However, renal biopsies have not revealed adequate information for predicting prognosis. Thus, this retrospective study was conducted of diabetic nephropathy to obtain prognostic information from histopathologic findings. Methods: The subjects were 28 diabetic nephropathy patients confirmed by renal biopsy who were seen between August 2007 and December 2012. Histopathological and clinical findings with renal outcomes were studied. The histopathological scores were determined according to Tervaert et al.: glomerular lesions (score 0–20)

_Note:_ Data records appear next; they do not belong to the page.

(* ===== verification/DiskstatsMetrics.v ===== *)
(** The metrics generator for /proc/diskstats and /proc/PID/mountinfo
    (src/lsvmi/proc_diskstats_metrics.go): deltas, percentages and gauges per
    disk, information metrics that follow the names, mounts of the disks with
    those out of scope set to 0, and the clean-up, which deletes from the
    current scan.  The orders of the map iterations are arguments; the output is
    the list of the lines written. *)

From Stdlib Require Import ZArith Lia.
From Stdlib Require Import Floats.SpecFloat.
From stdpp Require Import base tactics numbers strings gmap list.
From S2P Require Import Prelude Scan GoTime GoFloat MetricsCommon Diskstats Mountinfo.
Import MetricsCommon.

Module DiskstatsMetrics.

Definition PROC_DISKSTATS_METRICS_ID : bytes := bs "proc_diskstats_metrics".
Definition PROC_DISKSTATS_INFO_METRIC : bytes := bs "proc_diskstats_info".
Definition PROC_DISKSTATS_MAJ_MIN_LABEL_NAME : bytes := bs "maj_min".
Definition PROC_DISKSTATS_NAME_LABEL_NAME : bytes := bs "name".
Definition PROC_MOUNTINFO_METRIC : bytes := bs "proc_mountinfo".
Definition PROC_MOUNTINFO_PID_LABEL_NAME : bytes := bs "pid".
Definition PROC_DISKSTATS_INTERVAL_METRIC : bytes := bs "proc_diskstats_metrics_delta_sec".

(** The metric of a value, by index; every index has one. *)
Definition procDiskstatsIndexToMetricNameMap : list bytes := [
  bs "proc_diskstats_num_reads_completed_delta";
  bs "proc_diskstats_num_reads_merged_delta";
  bs "proc_diskstats_num_read_sectors_delta";
  bs "proc_diskstats_read_pct";
  bs "proc_diskstats_num_writes_completed_delta";
  bs "proc_diskstats_num_writes_merged_delta";
  bs "proc_diskstats_num_write_sectors_delta";
  bs "proc_diskstats_write_pct";
  bs "proc_diskstats_num_io_in_progress";
  bs "proc_diskstats_io_pct";
  bs "proc_diskstats_io_weigthed_pct";
  bs "proc_diskstats_num_discards_completed_delta";
  bs "proc_diskstats_num_discards_merged_delta";
  bs "proc_diskstats_num_discard_sectors_delta";
  bs "proc_diskstats_discard_pct";
  bs "proc_diskstats_num_flush_requests_delta";
  bs "proc_diskstats_flush_pct"].
Lemma statfs_listed g mi icm :
  gen_ok g -> (0 <= icm)%Z -> Forall line_ok (Mountinfo.ParsedLines mi) ->
  let scan := i64 (scanNum g + 1) in
  let changed := bool_decide (procMountinfo g = None) || Mountinfo.Changed mi in
  exists m icm', (if changed then scan_mounts g scan (Mountinfo.ParsedLines mi) ∅ (statfsInfo g) icm else Ret (statfsInfo g, icm)) = Ret (m, icm') /\
    (0 <= icm')%Z /\ listed g mi changed scan m.
Proof.
  intros [HF _ _ Hs Hi _] Hicm Hl scan changed. pose proof (i64_succ_ne _ Hs) as Hne. fold scan in Hne.
  destruct changed eqn:Ech.
  - destruct (scan_mounts_spec g scan (Mountinfo.ParsedLines mi) Hl ∅ (statfsInfo g) icm Hicm) as (m & icm' & Hm & Hicm' & Hk).
    exists m, icm'. split; [done|]. split; [done|].
    assert (forall key, first_mount g ∅ (Mountinfo.ParsedLines mi) key \/ ~ first_mount g ∅ (Mountinfo.ParsedLines mi) key) as Hdec.
    { clear Hm Hk Hl. intros key. generalize (∅ : gset bytes). induction (Mountinfo.ParsedLines mi) as [|l ls IH]; intros found.
      - right. apply first_mount_nil.
      - destruct (keeps g l) eqn:Ek; [|rewrite first_mount_skip by (by left); apply IH].
        destruct (decide (source l ∈ found)) as [Hin|Hin]; [rewrite first_mount_skip by (by right); apply IH|].
        rewrite first_mount_new by done. destruct (decide (key = line_key l)), (IH ({[source l]} ∪ found)); tauto. }
    split.
    + intros key. unfold selected. fold changed. rewrite Ech. destruct (Hk key) as [H1 H2].
      destruct (Hdec key) as [Hf|Hf]; [destruct (H1 Hf) as (i & -> & _); split; [by left|by eexists]|]. rewrite (H2 Hf). tauto.
    + intros key i Hki. unfold selected, old_buf. fold changed. rewrite Ech. destruct (Hk key) as [H1 H2].
      destruct (Hdec key) as [Hf|Hf].
      * destruct (H1 Hf) as (i' & Hi' & Hsn & Hseen). rewrite Hki in Hi'. injection Hi' as <-.
        destruct (statfsInfo g !! key) as [i0|] eqn:E0.
        -- destruct (Hi key i0 E0) as [[Ha Hb Hc] _]. subst i. split; [by split|]. split; [tauto|]. split; [done|]. intros ? [= <-]. done.
        -- destruct Hseen as [Hb Hok]. split; [done|]. split; [tauto|]. done.
      * rewrite (H2 Hf) in Hki. rewrite Hki. destruct (Hi key i Hki) as [Hok Hsn]. split; [done|]. split; [|split; [done|naive_solver]].
        split; [|done]. intros E. congruence.
  - exists (statfsInfo g), icm. split; [done|]. split; [done|]. split.
    + intros key. unfold selected. fold changed. rewrite Ech. tauto.
    + intros key i Hki. unfold selected, old_buf. fold changed. rewrite Ech, Hki. destruct (Hi key i Hki) as [Hok Hsn].
      split; [done|]. split; [by eexists|]. split; [done|naive_solver].
Qed.

Lemma statfs_scanned g mi statfs changed scan m :
  gen_ok g -> (MinInt64 <= scan <= MaxInt64)%Z -> listed g mi changed scan m ->
  scanned g mi statfs scan (map_imap (fun key info => Some (stat_fs statfs changed (currIndex g) scan key info)) m).
Proof.
  intros Hg Hscan [Hd Hi]. set (m' := map_imap _ m).
  assert (forall key, m' !! key = stat_fs statfs changed (currIndex g) scan key <$> m !! key) as Hm'.
  { intros key. subst m'. rewrite map_lookup_imap. by destruct (m !! key). }
  assert (forall key i, m' !! key = Some i -> exists i0, m !! key = Some i0 /\ i = stat_fs statfs changed (currIndex g) scan key i0) as Hinv.
  { intros key i. rewrite Hm'. by intros (i0 & H0 & ->)%fmap_Some; exists i0. }
  pose proof (fun key i0 (H0 : m !! key = Some i0) =>
    let '(conj Hok (conj Ho (conj Hb Hcy))) := Hi key i0 H0 in
    conj (statfs_stat_one g statfs changed scan key i0 (selected g mi key) Hg Hscan Hok Ho) (conj Hb Hcy)) as Hone.
  split.
  - intros key i (i0 & H0 & ->)%Hinv. by apply (Hone key i0 H0).
  - intros key. rewrite Hm', fmap_is_Some. apply Hd.
  - intros key i (i0 & H0 & ->)%Hinv. by apply (Hone key i0 H0).
  - intros key i c (i0 & H0 & ->)%Hinv Hs Hc. destruct (Hone key i0 H0) as ((_ & _ & Hbuf) & Hb & Hcy).
    destruct (Hbuf Hs c Hc) as [Hbb Hcc]. rewrite <- Hb. split; [done|]. intros i1 H1. rewrite Hcc. by apply Hcy.
Qed.
(** A line of one of the parts is in the whole, and a part is contiguous. *)
Lemma part_of_concat {A} (Ls : list (list A)) n L tl :
  Ls !! n = Some L -> exists pre post, concat Ls ++ tl = pre ++ L ++ post.
Proof.
  intros HL. rewrite <- (take_drop_middle Ls n L HL). exists (concat (take n Ls)), (concat (drop (S n) Ls) ++ tl).
  rewrite concat_app. cbn [concat]. by rewrite <- !app_assoc.
Qed.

were based on degree of mesangial expansion, GBM thickness, exudative lesion, nodular sclerosis, mesangiolysis, polar vasculosis, global sclerosis, segmental sclerosis, ischemic selleck screening library sclerosis, and hypertrophy; interstitial and tubular lesions (score 0–6) were based on degree of interstitial fibrosis, tubular atrophy, and interstitial inflammation; and vascular lesions (score 0–5) were based on degree of arteriolar hyalinosis and arteriosclerosis. Renal dysfunction was defined as doubling of serum creatinine
concentration, chronic hemodialysis initiation or renal transplantation. Results: Renal survival rates contrasting the low and high score groups in each of the three types of lesions were studied by Kaplan-Meier analysis. The mean survival periods of the low and high score groups for the glomerular H 89 (p = 0.24) and vascular (p = 0.22) lesions were not different. However, renal survival rates of 19 and 8 months for the low and high score groups (p = 0.010) respectively, in the interstitial and tubular lesions were significant. Conclusion: Interstitial and tubular lesions were a significant predictor for renal prognosis in diabetic nephropathy. Inasmuch as the histopathology of the glomerulus is known to provide important information of renal disease, our study indicates that significant prognostic information
may be associated with interstitial and tubular changes. MENG XIANJIE1, SHEN SHANMEI2, WAN YIGANG2, LUO XUNYANG2, ZHANG LE2, CHEN HAOLI1, SHI XIMIAO1, HUANG YANRU1, MAO ZHIMIN1 1Department of Graduate School, Nanjing University of Chinese Medicine; 2Nanjing Ribonucleotide reductase Drum Tower Hospital, The Affiliated Hospital of Nanjing University Medical School Introduction: Diabetic nephropathy (DN), as a common health problem worldwide, is a dominant cause of end-stage renal disease (ESRD). Therefore, noninvasive detections and dynamic managements in clinic are of major importance of preventing progression from DN to ESRD. The early diagnosis of DN has focused on measurement of urinary albumin (UAlb) excretion rate, but UAlb is actually not overall and sensitive marker for DN patients with inchoate and latent injuries in glomeruli and renal tubules.